15 minutes before you need to. That way there'll be no flap getting them changed quickly when you arrive. If you allow an extra 15 minutes and someone does a nappy or something just before you set off you'll have plenty of time to sort it calmly. If you find yourself arriving early just kill the time by reading them a story in the car.

WipsGlitter · 24/11/2018 15:30

Options -

Move the lesson
Pack the night before
Stop making purée (is that for the children?)
Must you light the fire?

DrWhy · 24/11/2018 15:43

9am on a Saturday is a perfectly sensible time to take small children swimming. Our ‘lessons’ are 9.30 on a Sunday. The children are up anyway so you might as well get them done, they can nap on the way home and you have the rest of the day to do what you want.
Swimming lessons at that age are fun and a mix of water confidence and skills. I joined the local swimming club at 5 so I certainly wouldn’t be waiting until my child was over 4 to teach them basic swimming and water safety. Yes, you could do it without actual lessons but then other things get in the way and you are much less likely to go.
Oh and to the PP who implied it was unreasonable for the OP to get her poor DH up for Saturday swimming lessons after a long week at work, maybe she is at work herself during the week! Even if not it’s going to need 2 people as under 4s generally need a parent in the water with them so the other parent is needed to wait with the ones not in the water. If they quit or change the lesson is OP then expected to get up at 6.30 every Saturday morning, entertain the children and keep them quiet so her hardworking DH can have a lie in?!
I am guilty of always finding a job to do that ends up making me run late - in my defence it is usually something that does need to be done - just should have been planned better. DH seems to constantly just need a shower, a change of clothes or 20 minutes in the bathroom! That said we manage to get out to swimming lessons, at the moment it’s only 1 DC going as the other is 2 weeks old and DH is doing it all. Bag is repacked as soon as costumes are dry.
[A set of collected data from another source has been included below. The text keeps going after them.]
Lemma X14_angle_between_vectors_domain_witness :
  calculateAngleBetweenVectors (fun x => x) (1, 0)%float (0, 1)%float
  = calculateAngleBetweenVectors
      (fun x => if is_nan x || (-1 <=? x)%float && (x <=? 1)%float then x else 0%float)
      (1, 0)%float (0, 1)%float.
Proof.
  apply (X14_angle_between_vectors_domain (fun x => x)
           (fun x => if is_nan x || (-1 <=? x)%float && (x <=? 1)%float
                     then x else 0%float)).
  intros x [N | [L U]].
  - rewrite N. reflexivity.
  - rewrite L, U, orb_true_r. reflexivity.
Defined.

(** *** Frames with missing landmarks *)

Lemma onPoseResults_good_frame (g : Guardian) (now : Z) (neckAngle torsoAngle : float) :
  isRunning g = true -> sessionStarted g ->
  classifyPosture g neckAngle torsoAngle = good ->
  let g' := onPoseResults g now neckAngle torsoAngle in
  currentPostureState (sessionData g') = good
  /\ goodPostureTime (sessionData g') = goodPostureTime (sessionData g) + 100
  /\ poorPostureWarnings (sessionData g') = poorPostureWarnings (sessionData g).
Proof.
  intros R [start [Hs Hnz]] C. cbv zeta.
  destruct (onPoseResults_step g now neckAngle torsoAngle R) as (_ & _ & P & W).
  rewrite C in P, W. split; [exact P|]. split; [|rewrite W; cbn; lia].
  unfold onPoseResults. rewrite R. cbn [negb]. unfold analyzePosture.
  set (g1 := {| isRunning := isRunning g; sessionStartTime := sessionStartTime g;
                sessionData := sessionData g;
                currentAngles := {| neck := neckAngle; torso := torsoAngle |};
                settings := settings g; savedStats := savedStats g |}).
  change (classifyPosture g1 neckAngle torsoAngle)
    with (classifyPosture g neckAngle torsoAngle).
  rewrite C.
  assert (G : goodPostureTime (sessionData (updateSessionData g1 now good))
              = goodPostureTime (sessionData g) + 100).
  { apply (updateSessionData_goodPostureTime g1 now good).
    exists start. split; assumption. }
  set (g2 := updateSessionData g1 now good) in *. clearbody g2.
  unfold handlePostureChange.
  destruct (currentPostureState (sessionData g2));
    cbn [Posture_eqb negb andb setCurrentPostureState sessionData goodPostureTime];
    exact G.
Qed.

(** X13. A frame whose shoulder (11) or hip (23) landmark is missing
    gets neck angle 0 and torso angle 90; with thresholds that admit these
    (the default ones do) the frame is classified good: it adds 100 ms of
    good posture time and raises no warning. *)
Theorem X13_missing_landmarks_count_as_good
    (acos : float -> float) (g : Guardian) (now : Z)
    (landmarks : list (option PostureAnalysis.Landmark)) :
  isRunning g = true -> sessionStarted g ->
  (0 <=? neckThreshold (settings g))%float = true ->
  (torsoThresholdMin (settings g) <=? 90)%float = true ->
  (90 <=? torsoThresholdMax (settings g) + 15)%float = true ->
  PostureAnalysis.landmarkAt landmarks 11 = None
  \/ PostureAnalysis.landmarkAt landmarks 23 = None ->
  calculateNeckAngle acos landmarks = 0%float
  /\ calculateTorsoAngle acos landmarks = 90%float
  /\ let g' := onPoseLandmarks acos g now (Some landmarks) in
     currentPostureState (sessionData g') = good
     /\ goodPostureTime (sessionData g') = goodPostureTime (sessionData g) + 100
     /\ poorPostureWarnings (sessionData g') = poorPostureWarnings (sessionData g).
Proof.
  intros R St Hn Hlo Hhi M.
  assert (N : calculateNeckAngle acos landmarks = 0%float).
  { unfold calculateNeckAngle.
    destruct M as [M|M]; rewrite M;
      destruct (PostureAnalysis.landmarkAt landmarks 7);
      try destruct (PostureAnalysis.landmarkAt landmarks 11); reflexivity. }
  assert (T : calculateTorsoAngle acos landmarks = 90%float).
  { unfold calculateTorsoAngle.
    destruct M as [M|M]; rewrite M;
      try destruct (PostureAnalysis.landmarkAt landmarks 11); reflexivity. }
  split; [exact N|]. split; [exact T|].
  cbv zeta. unfold onPoseLandmarks. rewrite N, T.
  apply onPoseResults_good_frame; [exact R|exact St|].
  unfold classifyPosture, ge. rewrite Hn, Hlo, Hhi. reflexivity.
Qed.
Lemma partOf_dispatch_slots (mgr : PartOf.Manager Link Collection CollectionPage Mention
      OrderedCollection OrderedCollectionPage) alias m aliasMap this :
  PartOf.dispatch mgr alias m aliasMap = Some this ->
  (PartOf.slotsUsed this <= 1)%nat /\ PartOf.alias this = alias.
Proof.
  unfold PartOf.dispatch.
  repeat match goal with
         | |- context [match ?d mgr m aliasMap with _ => _ end] =>
             destruct (d mgr m aliasMap) as [[?|]|]
         end; intros [= <-]; split; reflexivity || (cbv; lia).
Qed.

Lemma liked_dispatch_slots (mgr : Liked.Manager OrderedCollection Collection
      CollectionPage OrderedCollectionPage) alias m aliasMap this :
  Liked.dispatch mgr alias m aliasMap = Some this ->
  (Liked.slotsUsed this <= 1)%nat /\ Liked.alias this = alias.
Proof.
  unfold Liked.dispatch.
  repeat match goal with
         | |- context [match ?d mgr m aliasMap with _ => _ end] =>
             destruct (d mgr m aliasMap) as [[?|]|]
         end; intros [= <-]; split; reflexivity || (cbv; lia).
Qed.

Lemma partOf_deserialize_slots
    (mgr : PartOf.Manager Link Collection CollectionPage Mention
             OrderedCollection OrderedCollectionPage) m aliasMap this :
  fst (PartOf.DeserializePartOfProperty mgr m aliasMap) = Some this ->
  (PartOf.slotsUsed this <= 1)%nat /\ PartOf.alias this = lookupAlias aliasMap.
Proof.
  unfold PartOf.DeserializePartOfProperty.
  destruct (m !! _) as [i|]; [|discriminate].
  destruct (parseIRI i); [intros [= <-]; split; [cbv; lia | reflexivity]|].
  destruct (PartOf.dispatchValue _ _ _ _) as [p|] eqn:Hd.
  - intros [= <-]. destruct i; try discriminate.
    by apply partOf_dispatch_slots in Hd.
  - intros [= <-]. split; [|reflexivity]. destruct i; cbv; lia.
Qed.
If DS is up fairly early DH makes him breakfast - if not he has toast in the car, he goes in his PJs and gets dressed after swimming. DH has perfected the art of making it as minimal effort as possible!

Echobelly · 24/11/2018 15:45

OP, I feel your pain. DH often holds us up with epic loo visits (and then sometimes hurries me up after I've got everything together for everyone but then remembered one thing just as we get to the door), or in some cases suddenly decides to do something I've been wanting him to do for ages (put up a shelf or whatever) that will take a while about 20 minutes before we have to go somewhere. And then I don't want to stop him because God knows when he'll feel like doing it again!